In an article in The Times entitled "The top fifty people who influence the way we eat, exercise and think about ourselves", he was described as:

Anti-alternative: The emeritus professor of surgery at University College London wants alternative medicine banned in the NHS. Claim to fame: He described homoeopathy as a "cruel deception" in an open letter to health authority bosses. Lasting legacy: Has given a spur to the NHS to be more consistent in what it provides free and what it doesn't.
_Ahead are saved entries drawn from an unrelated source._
Lemma connectors_not_consumers (fuel : nat) (s : StatusType)
    (l : list connectorConfig) (gs : list Goroutine) :
  launch_each (launch_connector fuel) l = Some gs →
  List.filter (consumer_of s) gs = [].
Proof.
  intros Hgs. apply filter_none.
  eapply launch_each_Forall; [|exact Hgs].
  intros c gs'. unfold launch_connector.
  destruct (cc_parallelCount c <? 2).
  - intros [= <-]. repeat constructor.
  - intros Hl. eapply Forall_impl; [eapply for_shards_launched, Hl|].
    intros g [k ->]. reflexivity.
Qed.

Lemma timeouts_not_consumers (s : StatusType) (l : list (StatusType * timeouts)) :
  List.filter (consumer_of s) (l ≫= launch_timeout) = [].
Proof.
  apply filter_none, Forall_bind, Forall_forall. intros e _.
  repeat constructor.
Qed.

Lemma consumers_of_status (s : StatusType)
    (m : gmap StatusType (list consumerConfig)) :
  List.filter (consumer_of s)
    (map_to_list m ≫= (λ e, e.2 ≫= shards_of e.1))
  = default [] (m !! s) ≫= shards_of s.
Proof.
  rewrite filter_bind.
  rewrite (list_bind_ext _
             (λ e, if decide (e.1 = s) then e.2 ≫= shards_of s else [])
             _ (map_to_list m)); [| |reflexivity].
  - destruct (m !! s) as [cfgs|] eqn:Hs; simpl.
    + apply (bind_select_key (λ cfgs, cfgs ≫= shards_of s)).
      * apply NoDup_fst_map_to_list.
      * by apply elem_of_map_to_list.
    + apply (bind_other_keys (λ cfgs, cfgs ≫= shards_of s)).
      intros Hin. apply list_elem_of_fmap in Hin as ([k v] & -> & Hin).
      apply elem_of_map_to_list in Hin. simpl in Hs. congruence.
  - intros [k cfgs]. simpl. rewrite filter_shards_of.
    destruct (decide (k = s)) as [->|]; reflexivity.
Qed.

(** ** [Run] *)

(** C5.  When [Run] is first called on a workflow whose parallel counts
    the counting loops get through, it returns, and for every status the
    consumer processors it has launched are, configuration by
    configuration, shards 1 to N of N where the parallel count N is at
    least 2, and the single shard 1 of 1 where it is below 2. *)
Theorem Run_consumer_shards (fuel : nat) (w : Workflow) (parent : Context)
    (h : CtxHeap) :
  once w = false →
  runnable fuel w →
  ∃ w' h' gs,
    Run fuel w parent h = Some (w', h', gs)
    ∧ ∀ s : StatusType,
        List.filter (consumer_of s) gs
        = default [] (consumers w !! s) ≫=
            (λ p, if decide (2 ≤ ParallelCount p) then
                    (λ i, GoConsumer s p i (ParallelCount p))
                      <$> seqZ 1 (ParallelCount p)
                  else [GoConsumer s p 1 1]).
Proof.
  intros Honce (Hc & Hwc & Hcc). unfold Run, Run_body. rewrite Honce. simpl.
  rewrite (launch_each_Some _ (λ e, e.2 ≫= shards_of e.1)).
  2:{ apply Forall_forall. intros [k cfgs] Hin. simpl.
      apply launch_each_Some.
      apply elem_of_map_to_list in Hin. specialize (Hc k cfgs Hin). simpl in Hc.
      eapply Forall_impl; [exact Hc|]. intros p Hp.
      by apply launch_consumer_shards. }
  destruct (launch_each_is_Some (launch_workflow_connector fuel)
              (workflowConnectorConfigs w)) as [gs3 Hgs3].
  { eapply Forall_impl; [exact Hwc|]. intros c.
    apply launch_workflow_connector_returns. }
  destruct (launch_each_is_Some (launch_connector fuel) (connectorConfigs w))
    as [gs4 Hgs4].
  { eapply Forall_impl; [exact Hcc|]. intros c. apply launch_connector_returns. }
  rewrite Hgs3, Hgs4. simpl. do 3 eexists. split; [reflexivity|].
  intros s. rewrite !List.filter_app.
  rewrite (workflow_connectors_not_consumers _ _ _ _ Hgs3).
  rewrite (connectors_not_consumers _ _ _ _ Hgs4).
  rewrite timeouts_not_consumers, !app_nil_r.
  apply consumers_of_status.
Qed.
In a letter from Michael Baum and 13 other scientists to the chief executives of all 476 acute and primary care trusts, they wrote:

Re Use of ‘alternative’ medicine in the NHS. We are a group of physicians and scientists who are concerned about ways in which unproven or disproved treatments are being encouraged for general use in the NHS.... While medical practice must remain open to new discoveries for which there is convincing evidence, including any branded as ‘alternative’, it would be highly irresponsible to embrace any medicine as though it were a matter of principle.... These are not trivial matters. We urge you to take an early opportunity to review practice in your own trust with a view to ensuring that patients do not receive misleading information about the effectiveness of alternative medicines. We would also ask you to write to the Department of Health requesting evidence-based information for trusts and for patients with respect to alternative medicine.
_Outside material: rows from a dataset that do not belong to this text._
(** * mythyst-admin: ordered lists, daily traffic buckets, CSV import and export

    A shallow embedding of the parts of the admin console that carry logic:

    - the adjacent-swap reordering of forum categories and homepage banners
      ([src/pages/ForumCategories.tsx], [src/pages/HomepageBanners.tsx]);
    - the daily aggregation of login logs ([AdminTrafficStats.fetchStats]);
    - the row mapping of the chapter CSV import ([src/pages/Chapters.tsx]);
    - the CSV serialisation of coin transactions ([AdminCoins.exportToCSV]).

    Conventions.  A JavaScript string whose characters the code looks at is a
    list of UTF-16 code units ([jsstring]); identifiers and messages that are
    only stored or compared are Rocq strings.  An integer-valued JavaScript
    number is a [Z]; what is proved of the text of a number is proved for the
    integers a number holds exactly (below 2^53 in absolute value).  An
    instant is its number of milliseconds since the epoch, and the time zone
    of the browser is a parameter of everything that moves a date by days.  Every request to the backend takes its response as an
    argument: [None] for [error: null] (the request was applied), [Some e] for
    a rejected request (nothing was applied). *)

From stdpp Require Import base list strings gmap sorting pretty.
From Equations Require Import Equations.

Local Open Scope Z_scope.

(** ** JavaScript strings and numbers *)

Abbreviation jsstring := (list N).

(** An ASCII literal as code units. *)
Definition js (s : string) : jsstring := Ascii.N_of_ascii <$> String.list_ascii_of_string s.

(** The error object of a rejected request, by its message. *)
Abbreviation PostgrestError := string (only parsing).

(** WhiteSpace and LineTerminator code points: what [String.prototype.trim]
    strips and what [\s] matches in a regular expression. *)
Definition is_ws (c : N) : bool :=
  ((9 <=? c) && (c <=? 13) || (c =? 32) || (c =? 160) || (c =? 5760)
   || (8192 <=? c) && (c <=? 8202) || (c =? 8232) || (c =? 8233)
   || (c =? 8239) || (c =? 8287) || (c =? 12288) || (c =? 65279))%N.

Fixpoint trimStart (s : jsstring) : jsstring :=
  match s with
  | c :: s' => if is_ws c then trimStart s' else s
  | [] => []
  end.

Fixpoint trimEnd (s : jsstring) : jsstring :=
  match s with
  | [] => []
  | c :: s' =>
      match trimEnd s' with
      | [] => if is_ws c then [] else [c]
      | t => c :: t
      end
  end.

Definition trim (s : jsstring) : jsstring := trimEnd (trimStart s).

(** [s.split(/\s+/)]: the pieces between the maximal runs of white space.
    The empty string gives one empty piece; a leading or trailing run gives an
    empty first or last piece. *)
Fixpoint split_ws (s : jsstring) : list jsstring :=
  match s with
  | [] => [[]]
  | c :: s' =>
      let r := split_ws s' in
      if is_ws c then
        match s' with
        | c' :: _ => if is_ws c' then r else [] :: r
        | [] => [] :: r
        end
      else
        match r with
        | t :: ts => (c :: t) :: ts
        | [] => [[c]]
        end
  end.

(** [Boolean(s)] for a string: the empty string is falsy. *)
Definition truthy (s : jsstring) : bool :=
  match s with [] => false | _ => true end.

(** [toLowerCase], on the ASCII range.  Code units outside it are left as they
    are: no character outside ASCII lower-cases to one of the letters of
    ['true'], the only string the result is compared with. *)
Definition lower_unit (c : N) : N :=
  if ((65 <=? c) && (c <=? 90))%N then (c + 32)%N else c.

Definition toLowerCase (s : jsstring) : jsstring := lower_unit <$> s.

(** [String(n)] and template interpolation of an integer that a number holds
    exactly (below 2^53 in absolute value): its decimal digits, after a minus
    sign when it is negative.  It is used for such integers only; for larger
    numbers JavaScript writes the shortest digits that give the number back,
    or an exponent. *)
Definition String_of_Z (z : Z) : jsstring := js (pretty z).

(** Digits of a radix, as [parseInt] and numeric literals read them. *)
Definition digit_value (radix : Z) (c : N) : option Z :=
  let v :=
    if ((48 <=? c) && (c <=? 57))%N then Some (Z.of_N c - 48)
    else if ((97 <=? c) && (c <=? 122))%N then Some (Z.of_N c - 87)
    else if ((65 <=? c) && (c <=? 90))%N then Some (Z.of_N c - 55)
    else None in
  match v with
  | Some d => if d <? radix then Some d else None
  | None => None
  end.

Definition is_digit (radix : Z) (c : N) : bool :=
  match digit_value radix c with Some _ => true | None => false end.

Fixpoint take_digits (radix : Z) (s : jsstring) : jsstring * jsstring :=
  match s with
  | c :: s' =>
      if is_digit radix c
      then let '(ds, rest) := take_digits radix s' in (c :: ds, rest)
      else ([], s)
  | [] => ([], [])
  end.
In an open letter to Prince Charles, rebuking him for his stance on alternative medicine, he wrote:

The power of my authority comes with a knowledge built on 40 years of study and 25 years of active involvement in cancer research... Your power and authority rest on an accident of birth.

He was one of the founders of the charity HealthSense, which champions evidence-based medicine.
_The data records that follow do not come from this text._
(** [for cpi in cpcodesOfGroup: ...] *)
Fixpoint groupCpcodesLoop (gid : Z) (cpcodesOfGroup : list string)
    (acc : Dict.t (K := Z) (V := list Z)) (var : cpcodeId_var)
  : result (Dict.t (K := Z) (V := list Z) * cpcodeId_var) :=
  match cpcodesOfGroup with
  | [] => Ok (acc, var)
  | cpi :: rest =>
      id <- Py.int cpi ;;
      groupCpcodesLoop gid rest (append_at Z.eqb id gid acc) (CpcodeInt id)
  end.

(** [for grp in accountGroups: ...] *)
Fixpoint groupsLoop (api : Api) (accountGroups : list AccountGroup)
    (gm : Dict.t (K := Z) (V := AccountGroup))
    (acc : Dict.t (K := Z) (V := list Z)) (var : cpcodeId_var)
  : result (Dict.t (K := Z) (V := AccountGroup)
            * Dict.t (K := Z) (V := list Z) * cpcodeId_var) :=
  match accountGroups with
  | [] => Ok (gm, acc, var)
  | grp :: rest =>
      gid <- Py.int (Py.replace (groupId (group grp)) "grp_" "") ;;
      let gm := Dict.set Z.eqb gid grp gm in
      match rootContractId grp with
      | None => Err AttributeError
      | Some c =>
          let contractId := Py.replace c "ctr_" "" in
          '(acc, var) <- groupCpcodesLoop gid
                           (papi_cpcodes api contractId (groupId (group grp)))
                           acc var ;;
          groupsLoop api rest gm acc var
      end
  end.

(** Everything [cptrafficPerMonth] does before [traffic = []]. *)
Definition buildMaps (depth : nat) (api : Api) : result (Maps * cpcodeId_var) :=
  let '(contractMap, var) := contractsIndex (papi_contracts api) [] Unbound in
  let cpcodeMap := cpcodesIndex (cprg_cpcodes api) in
  accountGroups <- listAccountGroups depth api ;;
  '(gm, acc, var) <- groupsLoop api accountGroups [] [] var ;;
  Ok ({| contractMap := contractMap;
         cpcodeMap := cpcodeMap;
         groupmap := gm;
         mapCpcodeAccgroup := acc;
         mapCpcodeRepgroup := createMapCpcodeRepGroup api |}, var).

(** [for gid in groupId: if len(groupmap[gid]["path"]) == 2: ...], the loop
    both branches of the report run to fill [groupPath]. *)
Fixpoint firstLevelLoop (gm : Dict.t (K := Z) (V := AccountGroup))
    (gids : list Z) (groupPath : list string) : result (list string) :=
  match gids with
  | [] => Ok groupPath
  | gid :: rest =>
      grp <- Dict.getitem Z.eqb gid gm ;;
      if Nat.eqb (List.length (path grp)) 2 then
        match nth_error (path grp) 1 with
        | Some p1 => firstLevelLoop gm rest (groupPath ++ [p1])%list
        | None => Err IndexError
        end
      else firstLevelLoop gm rest groupPath
  end.

Definition repgroupnames (m : Maps) (cpcodeId : Z) : list string :=
  match Dict.get Z.eqb cpcodeId (mapCpcodeRepgroup m) with
  | Some rgs => map reportingGroupName rgs
  | None => []
  end.

(** Body of [for cpstat in cpstats], up to the row it appends. *)
Definition usageRow (m : Maps) (cpstat : CpStat) : result Row :=
  let cpcodeId := st_cpcode cpstat in
  cpcode <- Dict.getitem Z.eqb cpcodeId (cpcodeMap m) ;;
  let contractId := Py.replace (accessGroup_contractId cpcode) "ctr_" "" in
  groupId <- Dict.getitem Z.eqb cpcodeId (mapCpcodeAccgroup m) ;;
  groupPath <- firstLevelLoop (groupmap m) groupId [] ;;
  Ok {| row_contract := contractId;
        row_cpcode := cpcodeId;
        row_name := cpcodeName cpcode;
        row_groupPath := groupPath;
        row_repGroups := repgroupnames m cpcodeId;
        row_hits := Present (st_hits cpstat);
        row_gb := Present (st_gb cpstat) |}.

(** [for cpstat in cpstats: ...] *)
Fixpoint statsLoop (m : Maps) (cpstats : list CpStat) (traffic : list Row)
    (var : cpcodeId_var) : result (list Row * cpcodeId_var) :=
  match cpstats with
  | [] => Ok (traffic, var)
  | cpstat :: rest =>
      row <- usageRow m cpstat ;;
      statsLoop m rest (traffic ++ [row])%list (CpcodeInt (st_cpcode cpstat))
  end.

(** [for contract in contractMap: ...]; the [add] is a statement of this
    loop, after the loop over the statistics. *)
Fixpoint usageLoop (api : Api) (m : Maps) (product month : string)
    (contractKeys : list string) (traffic : list Row) (addedCpCodes : list Z)
    (var : cpcodeId_var) : result (list Row * list Z * cpcodeId_var) :=
  match contractKeys with
  | [] => Ok (traffic, addedCpCodes, var)
  | contract :: rest =>
      cpstats <- getCpStatistics api (Py.replace contract "ctr_" "") product month ;;
      '(traffic, var) <- statsLoop m cpstats traffic var ;;
      addedCpCodes <- set_add var addedCpCodes ;;
      usageLoop api m product month rest traffic addedCpCodes var
  end.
=== Breast cancer screening ===

Professor Baum is also critical of the breast cancer screening program and believes women are not receiving accurate and complete information on the actual benefits and risks of the procedure. This means most women are not giving informed consent for breast cancer screening.
In 2010 he gave a lecture at UCL entitled, "Breast cancer Screening: Some Inconvenient Truths".

In an article entitled "What are the drawbacks of breast screening?" published in 2011, Michael Baum criticised the NHS Breast Screening Programme:

Whatever the number, that one woman who benefits from a decade of screening has a life of infinite worth and if screening were as non‐toxic as wearing a seat belt there would be no case to answer. However, there is a downside to screening, namely the problem of the over‐diagnosis of "pseudo‐cancers". … (F)or every life saved ten healthy women will, as a consequence, become cancer patients and will be treated unnecessarily. These women will have either a part of their breast or the whole breast removed, and they will often receive radiotherapy and sometimes chemotherapy.